Dr. Jon A. Lind, InfoSphere Warehouse Product Manager, DB2 Warehousing Product Management,
Shamit Bagchi, DB2 & PureData Data Warehouse Product Marketing
The DB2 Technology Preview is an exciting new accelerator for analytics. Featuring a column store for tables providing not only fantastic performance but storage savings due to the column store architecture and extreme compression algorithms. This new technology that has been developed by IBM and integrated directly into the DB2 engine.

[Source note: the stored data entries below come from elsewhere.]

Lemma onTargetChangeEvent_status target key w (k : QueryKey) (q : Query) :
  queryClient w !! k = Some q ->
  exists q',
    queryClient (onTargetChangeEvent target key w) !! k = Some q'
    /\ status q' = status q.
Proof.
  intros Hq. unfold onTargetChangeEvent.
  destruct (targetHashes w !! String.concat "." key) as [h|]; cbn;
    [destruct (Z.eqb h (hashObject target)); cbn|]; eauto.
  rewrite lookup_invalidateQueries, Hq. cbn.
  case_bool_decide; eauto.
Qed.

Lemma calls_onTargetChangeEvent target key w :
  calls (onTargetChangeEvent target key w) = calls w.
Proof.
  unfold calls.
  by destruct (onTargetChangeEvent_spec target key w) as (_ & -> & _).
Qed.

(** A component on a one-step chain whose key has no usable entry: the
    pass starts the producer and suspends. *)
Lemma render_fetch target item options w hooks a f props :
  isTransform item = false ->
  is_object target = true ->
  args item = Some a ->
  propertyOf target (propName item) = VFun f props ->
  let key := queries_chainItem (queries_target target) item in
  startsProducer (queryClient w !! key) = true ->
  exists w',
    render target [item] options w hooks = (w', hooks, Suspend key)
    /\ calls w' = calls w ++ [EvCall f target a].
Proof.
  intros Hitem Hobj Hargs Hprop key Hstart.
  unfold render, useGhostChain.
  unfold bind at 1. unfold modify at 1. unfold bind at 1.
  rewrite reduce_cons.
  rewrite (step_method_fetch _ _ _ _ a f props); try done.
  eexists. split; [reflexivity|].
  cbn [fst world setWorld]. by autorewrite with world.
Qed.

(** A component on a one-step chain whose key has a fresh value: the
    pass returns it, together with the closure that invalidates the
    step's key. *)
Lemma render_cached_closure target item options w hooks a f props d :
  isTransform item = false ->
  is_object target = true ->
  args item = Some a ->
  propertyOf target (propName item) = VFun f props ->
  let key := queries_chainItem (queries_target target) item in
  queryClient w !! key = Some (mkQuery (Success d) false) ->
  exists r w',
    render target [item] options w hooks = (w', [EffectSlot [target]], Done r)
    /\ value_of r = result d
    /\ (forall qc, invalidate r qc = invalidateGhosts qc key)
    /\ calls w' = calls w
    /\ exists q',
        queryClient w' !! key = Some q' /\ status q' = Success d.
Proof.
  intros Hitem Hobj Hargs Hprop key Hq.
  exists (mkGhostReturn (result d)
            (fun qc => invalidateGhosts qc (queries_ghostChain target [item]))).
  set (w1 := log (EvQuery key (dependencies (default (mkOptions None) options)))
               (log (EvGet target (propName item)) w)).
  assert (calls w1 = calls w) as Hcalls1.
  { subst w1. rewrite !calls_log. cbn. by rewrite !app_nil_r. }
  assert (queryClient w1 !! key = Some (mkQuery (Success d) false)) as Hq1
    by done.
  destruct (onTargetChangeEvent_status target key w1 key _ Hq1)
    as (q' & Hq' & Hstatus).
  assert (render target [item] options w hooks
          = (if match hooks with
                | EffectSlot prev :: _ => areHookInputsEqual [target] prev
                | _ => false
                end
             then w1 else onTargetChangeEvent target key w1,
             [EffectSlot [target]],
             Done (mkGhostReturn (result d)
                     (fun qc =>
                        invalidateGhosts qc
                          (queries_ghostChain target [item]))))) as Hrender.
  { unfold render, useGhostChain.
    unfold bind at 1. unfold modify at 1. unfold bind at 1.
    rewrite reduce_cons.
    rewrite (step_method_cached _ _ _ _ a f props d); try done.
    rewrite reduce_nil. unfold ret, useEffect. cbn.
    destruct hooks as [|[prev v|prev] hooks]; cbn; try done.
    destruct prev as [|t0 prev]; cbn; [done|].
    destruct (Object_is target t0); cbn; [|done].
    by destruct prev. }
  eexists. split; [exact Hrender|].
  split; [done|].
  split; [intros qc; cbn [invalidate]; by rewrite ghostChain_single|].
  destruct (match hooks with
            | EffectSlot prev :: _ => areHookInputsEqual [target] prev
            | _ => false
            end).
  - split; [done|]. by exists (mkQuery (Success d) false).
  - split; [by rewrite calls_onTargetChangeEvent|]. by exists q'.
Qed.

(** C1 (amended): invalidating a key through [invalidateGhosts] marks
    stale the entry of that key, of every cached key it is a prefix of,
    and of every cached key that is a prefix of it; every other entry is
    left as it is. A method step that then reads one of the marked keys,
    when the entry had settled, starts its producer again and suspends.
    The [invalidate ()] of an evaluation result does this for the key of
    its chain: after a pass has returned the cached value of a method
    step, calling it makes the next pass of the component start that
    step's producer again. *)
Theorem invalidation_cascades_to_extensions qc key (key' : QueryKey)
    (q : Query) :
  qc !! key' = Some q ->
  (key `prefix_of` key' \/ key' `prefix_of` key ->
   invalidateGhosts qc key !! key' = Some (markInvalidated q)
   /\ ((forall p, status q <> Pending p) ->
       forall target item options s a f props,
         isTransform item = false ->
         is_object target = true ->
         args item = Some a ->
         propertyOf target (propName item) = VFun f props ->
         queries_chainItem (queryKey (context s)) item = key' ->
         queryClient (world s) = invalidateGhosts qc key ->
         exists s',
           useGhostChainItem target item options s = (s', Suspend key')
           /\ calls (world s') = calls (world s) ++ [EvCall f target a]))
  /\ (~ key `prefix_of` key' -> ~ key' `prefix_of` key ->
      invalidateGhosts qc key !! key' = Some q)
  /\ (forall target item options w hooks a f props d,
        isTransform item = false ->
        is_object target = true ->
        args item = Some a ->
        propertyOf target (propName item) = VFun f props ->
        let step := queries_chainItem (queries_target target) item in
        queryClient w !! step = Some (mkQuery (Success d) false) ->
        exists r w' hooks' w'',
          render target [item] options w hooks = (w', hooks', Done r)
          /\ value_of r = result d
          /\ render target [item] options
               (setQueryClient (invalidate r (queryClient w')) w') hooks'
             = (w'', hooks', Suspend step)
          /\ calls w'' = calls w ++ [EvCall f target a]).
Proof.
  intros Hq.
  split; [|split].
  - intros Hreach. split.
    + by rewrite lookup_invalidateGhosts, Hq, bool_decide_eq_true_2.
    + intros Hsettled target item options s a f props Hitem Hobj Hargs Hprop
        Hkey Hworld.
      destruct (method_step_produces target item options s a f props
                  Hitem Hobj Hargs Hprop) as (s' & Hs' & Hcalls & _).
      * rewrite Hkey, Hworld, lookup_invalidateGhosts, Hq. simpl.
        rewrite bool_decide_eq_true_2 by done.
        by apply startsProducer_invalidated.
      * exists s'. by rewrite <- Hkey.
  - intros Hext Hpre.
    rewrite lookup_invalidateGhosts, Hq. simpl.
    rewrite bool_decide_eq_false_2; [done | by intros [?|?]].
  - intros target item options w hooks a f props d Hitem Hobj Hargs Hprop
      step Hcached.
    destruct (render_cached_closure target item options w hooks a f props d
                Hitem Hobj Hargs Hprop Hcached)
      as (r & w' & Hrender & Hvalue & Hclosure & Hcalls & q' & Hq' & Hstatus).
    destruct (render_fetch target item options
                (setQueryClient (invalidate r (queryClient w')) w')
                [EffectSlot [target]] a f props Hitem Hobj Hargs Hprop)
      as (w'' & Hagain & Hcalls').
    { cbn [queryClient setQueryClient].
      rewrite Hclosure, lookup_invalidateGhosts, Hq'. simpl.
      rewrite bool_decide_eq_true_2 by (by left).
      apply startsProducer_invalidated. intros p. by rewrite Hstatus. }
    exists r, w', [EffectSlot [target]], w''.
    split; [done|]. split; [done|]. split; [done|].
    by rewrite Hcalls', calls_setQueryClient, Hcalls.
Qed.

(** *** The options of an evaluation *)

Lemma step_method_trace target item options s a f props :
  isTransform item = false ->
  is_object target = true ->
  args item = Some a ->
  propertyOf target (propName item) = VFun f props ->
  let key := queries_chainItem (queryKey (context s)) item in
  exists s' c rest,
    useGhostChainItem target item options s = (s', c)
    /\ trace (world s')
       = trace (world s)
         ++ [EvGet target (propName item);
             EvQuery key (dependencies (default (mkOptions None) options))]
         ++ rest.
Proof.
  intros Hitem Hobj Hargs Hprop key.
  rewrite (step_method _ _ _ _ a f props) by done. fold key.
  destruct (queryClient (world s) !! key) as [[[p|d|e] [|]]|];
    eexists _, _, _; (split; [reflexivity|]);
    cbn [fst]; rewrite ?useEffect_world; unfold atQuery; cbn;
    rewrite <- ?app_assoc; cbn; try reflexivity.
  all: by rewrite app_nil_r.
Qed.
Lemma insertMany_throws (docs : list Offer.t) (w w' : world) (e : exn) :
  Store.insertMany Storage.reliable docs w = (Throw e, w') ->
  (exists o, In o docs /\ Offer.validate o = false
             /\ e = ValidationError (Offer.adjustmentId o)
             /\ collection w' = collection w)
  \/ (exists id, e = DuplicateKey id).
Proof.
  unfold Store.insertMany. destruct (List.find _ docs) as [bad|] eqn:Hf.
  - intros [= <- <-]. apply find_some in Hf as [Hin Hv]. apply negb_true_iff in Hv.
    left. exists bad. auto.
  - cbn [collection calls].
    destruct (Store.insertOrdered (collection w) docs) as [[u|e'] coll] eqn:Hins;
      [discriminate |].
    intros [= <- _]. right. now apply insertOrdered_throws in Hins.
Qed.

(** The errors of an insert over any storage layer. *)
Lemma insertMany_error (storage : Storage.t) (docs : list Offer.t) (w w' : world) (e : exn) :
  Store.insertMany storage docs w = (Throw e, w') ->
  (exists id, e = ValidationError id)
  \/ (exists id, e = DuplicateKey id)
  \/ (exists fault, storage (OpInsertMany docs) = Some fault
                    /\ e = StorageError (Storage.message fault)).
Proof.
  unfold Store.insertMany. destruct (List.find _ docs) as [bad|].
  - intros [= <- _]. left. eauto.
  - cbn [collection calls]. destruct (storage _) as [fault|].
    + destruct (Store.insertOrdered _ _) as [[u|e'] coll] eqn:Hins; cbn [Result.bind].
      * intros [= <- _]. right; right. eauto.
      * intros [= <- _]. right; left. now apply insertOrdered_throws in Hins.
    + destruct (Store.insertOrdered _ _) as [[u|e'] coll] eqn:Hins; [discriminate |].
      intros [= <- _]. right; left. now apply insertOrdered_throws in Hins.
Qed.
(** [x is True]: identity with the [True] singleton, so [1 is True] is
    false. *)
Definition is_True (v : pyval) : bool :=
  match v with
  | VBool true => true
  | _ => false
  end.

(** Truth value testing, as [if x] does it: [None], [False], zero and the
    empty string are false; an instance of a class that defines neither
    [__bool__] nor [__len__] is true. *)
Definition truthy (v : pyval) : bool :=
  match v with
  | VNone => false
  | VBool b => b
  | VInt n => negb (n =? 0)
  | VStr s => negb (String.eqb s "")
  | VObj _ _ => true
  end.

(** ** Exceptions *)

(** The exception classes in play.  [NoResultFound] and
    [MultipleResultsFound] are SQLAlchemy's; [QueryError], [NoResultError]
    and [MultipleResultsError] are declared by this module; [OtherError]
    stands for any class unrelated to these (session faults, the caller's own
    errors). *)
Inductive exc_class : Type :=
| NoResultFound
| MultipleResultsFound
| QueryError
| NoResultError
| MultipleResultsError
| AttributeError
| TypeError
| ValueError
| OtherError (name : string).

(** An exception instance: its class, its message and its [__cause__]. *)
Inductive exn : Type :=
| Exc (cls : exc_class) (msg : string) (cause : option exn).

Definition exc_type (e : exn) : exc_class :=
  match e with Exc c _ _ => c end.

When IBM began to product-ize the technology IBM had to hit three key value tenants:
- Lower operating costs
- Optimize hardware
- Extreme performance.
IBM was able to hit all these marks through the engineering mantra known as “the 7 big ideas”, which are the fundamental break show cased in the technology preview.
Lower Operation Costs:
Column Store – by storing table data in column organized format we not only save significantly on storage costs but we also improve I/O and memory efficiency. This lowers operating costs
Simple to Implement and Use – as has already been mentioned, you just create the column organized table and then load and go. That’s it – no tuning, no indexes, etc. This lowers administration and development costs significantly
Extreme Compression – by using compression and sophisticated encoding algorithms, the technology preview shows how we can save significantly on storage costs including power, cooling, and management of that storage
Extreme Compression – in addition to the lower costs, the compression algorithms used exploit processor characteristics to improve performance. The compression we use works with a register friendly encoding technique to improve processor efficiency
Deep Hardware Instruction Exploitation – we will discuss this in more detail on a future slide, but with SIMD (see below) processing we are multiplying the performance of the processor by having instructions work on multiple data elements simultaneously
Core Friendly Parallelism – Access plans on column organized tables will leverage all of the cores on the server simultaneously to delver better analytic query performance
Optimal Memory Caching – With row organized tables, a full table scan ends up putting data into the bufferpool that is often not required. For column organized tables, if there are columns that are involved in joins or other predicates in many queries then we can pack the bufferpool full of those columns while keeping other columns out of memory if they are not regularly used. This improves performance and optimized the memory available
Optimal Memory Caching – as stated above, this not only helps to optimize hardware but also improves overall workload performance
Data Skipping – by keeping track of which pages of data contain which column values, we can avoid a lot of I/O and query processing by simply skipping data we already know would not qualify for the query
Column Store – in addition to lowering costs, by selecting only columns that are part of a query we can increase performance of queries by an order of magnitude in some cases
SIMD: (Single Instruction stream Multiple Data stream) - A computer that performs one operation on multiple sets of data. It is typically used to add or multiply eight or more sets of numbers at the same time for multimedia encoding and rendering as well as scientific applications. Hardware registers are loaded with numbers, and the mathematical operation is performed on all registers simultaneously.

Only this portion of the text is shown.